What you need to do:
Go through the data line by line and count the lines that hold "eapply". Reply with the total only.

Data records:
Lemma represents_Delete d E tx :
  represents d E -> represents (Delete d tx) (fun t q => E t q /\ t <> tx /\ q <> tx).
Proof.
  intros HE. unfold Delete. destruct (d !! tx) as [n|] eqn:Hn.
  2: { eapply represents_ext; [done|]. intros t q. split; [|tauto]. intros H. split; [done|].
       pose proof (proj2 (rep_prereqs _ _ HE t q) H) as H1. pose proof (proj2 (rep_dependents _ _ HE t q) H) as H2.
       unfold GetPrerequisites, GetDependents in *.
       split; intros ->; rewrite Hn in *; set_solver. }
  set (e1 := foldl (unlinkDependsOn tx) d _). set (e2 := foldl (unlinkPrereqOf tx) e1 _).
  assert (forall t, GetPrerequisites (delete tx e2) t
    = if decide (t = tx) then [] else removeUUID (GetPrerequisites d t) tx) as HP.
  { intros t. destruct (links_delete e2 tx t) as [-> _]. case_decide; [done|]. unfold e2.
    destruct (links_unlinkPrereqOf tx (dependsOn n) e1 t) as [-> _]. by eapply represents_unlinked_prereqs. }
  assert (forall t, GetDependents (delete tx e2) t
    = if decide (t = tx) then [] else removeUUID (GetDependents d t) tx) as HD.
  { intros t. destruct (links_delete e2 tx t) as [_ ->]. case_decide; [done|].
    rewrite <-(represents_unlinked_dependents d E tx n t HE Hn). unfold e2.
    destruct (links_unlinkPrereqOf tx (dependsOn n) e1 t) as [_ ->]. unfold e1.
    destruct (links_unlinkPrereqOf tx (dependsOn n) d t) as [_ ->].
    by destruct (links_unlinkDependsOn tx (prereqOf n) d t) as [-> _]. }
  destruct HE as [Hp Hd Np Nd Hi]. split.
  - intros t q. rewrite HP. case_decide; [set_solver|]. rewrite elem_of_removeUUID, Hp. tauto.
  - intros t q. rewrite HD. case_decide; [set_solver|]. rewrite elem_of_removeUUID, Hd. tauto.
  - intros t. rewrite HP. case_decide; auto using NoDup_nil_2, NoDup_removeUUID.
  - intros t. rewrite HD. case_decide; auto using NoDup_nil_2, NoDup_removeUUID.
  - intros t [H _]. by eapply Hi.
Qed.

(** ** A chain used through its interface *)

Inductive chainOp : Type :=
| OpAddPrerequisites (tx : uuid) (prereq : list uuid)
| OpClearPrerequisites (tx : uuid)
| OpClearDependents (tx : uuid)
| OpDelete (tx : uuid).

Response to the task:
3